Euro Commodity Crosses Long Term Bull Waves


Commentary - Short term charts are not clear so we are focusing on the longer term picture today. The most telling chart on any time frame remains the monthly. The bottom in July at 1.5474 was right at the trendline drawn off of the January 1989 and August 1997 lows. The strong rally from long term trendline support sets a bullish tone for the foreseeable future. Longer term traders should favor the bull side and a test of the potential resistance line drawn off of the August 1992 and October 1998 highs near 1.9000 late next year.
Strategy - Long term bullish against 1.5474, target 1.9000

Commentary - We maintain a bullish bias against 1.4124 near term. The entire rally from the June low of 1.4124 is a correction of the March-June decline. Corrections unfold in 3 waves (a-b-c) and the end of the correction (c wave) is usually the strongest move. It is likely that wave c began at 1.4195. Wave c (from 1.4195) would equal wave a (1.4124-1.4643) at 1.4714. The 38.2% of the March-June decline (1.5683-1.4122) is at 1.4718. This is the bullish objective.
Strategy - Remain bullish against 1.4124, target 1.4700.

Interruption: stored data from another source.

(** [int(s)]: surrounding white space, an optional sign, decimal digits.
    [None] stands for [ValueError]. *)
Definition int (s : string) : option Z := int_signed (int_rstrip (int_lstrip s)).

Definition isdigit (c : ascii) : bool :=
  match digit_val c with Some _ => true | None => false end.

(** [all(f(c) for c in s)] *)
Fixpoint all_char (f : ascii -> bool) (s : string) : bool :=
  match s with
  | EmptyString => true
  | String c s' => f c && all_char f s'
  end.

Definition hex_val (c : ascii) : option Z :=
  let n := Z.of_N (N_of_ascii c) in
  if (48 <=? n) && (n <=? 57) then Some (n - 48)
  else if (97 <=? n) && (n <=? 102) then Some (n - 87)
  else if (65 <=? n) && (n <=? 70) then Some (n - 55)
  else None.

Fixpoint hex_digits (acc : Z) (s : string) : option Z :=
  match s with
  | EmptyString => Some acc
  | String c s' =>
      match hex_val c with
      | Some d => hex_digits (16 * acc + d) s'
      | None => None
      end
  end.

(** [int(s, 16)] on a non-empty run of hexadecimal digits, the only form
    in which [cmd_rgb_effect] calls it (see [hex_slice_is_byte]). *)
Definition int16 (s : string) : option Z :=
  match s with
  | EmptyString => None
  | _ => hex_digits 0 s
  end.

(** *** Hexadecimal text of an integer: [f"{n:02x}"] *)

Definition hex_char (d : Z) : ascii :=
  if d <? 10 then ascii_of_N (Z.to_N (48 + d))
  else ascii_of_N (Z.to_N (87 + d)).

Fixpoint hex_go (fuel : nat) (n : Z) (acc : string) : string :=
  match fuel with
  | O => acc
  | S fuel' =>
      let acc' := String (hex_char (n mod 16)) acc in
      if n <? 16 then acc' else hex_go fuel' (n / 16) acc'
  end.

Definition hex_nonneg (n : Z) : string :=
  hex_go (S (Z.to_nat (Z.log2 n))) n EmptyString.

Fixpoint zeros (n : nat) : string :=
  match n with
  | O => EmptyString
  | S n' => String "0" (zeros n')
  end.

(** [s.rjust(width, "0")] *)
Definition zero_pad (width : nat) (s : string) : string :=
  zeros (width - String.length s) ++ s.

(** [format(n, "02x")]: lower-case hexadecimal digits, filled with zeros
    after the sign up to a width of two. *)
Definition format_02x (n : Z) : string :=
  if n <? 0 then String "-" (zero_pad 1 (hex_nonneg (- n)))
  else zero_pad 2 (hex_nonneg n).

Commentary - Given the high correlation between the AUD and the NZD, it is little surprise that the patterns in EURAUD and EURNZD are virtually identical. The structure of the rally since the December 2005 low is bullish. The December 2005-July 2006 rally (1.6326-2.0989) is either wave a within a correction of wave i within an impulse. The July 2006-July 2007 decline (2.0989-1.7029) is either wave b or wave ii. Either way, the decline is a correction of the advance, which means that 2.0989 will be exceeded. Fibonacci extensions determine bullish objectives and are at 2.1918 and 2.4924.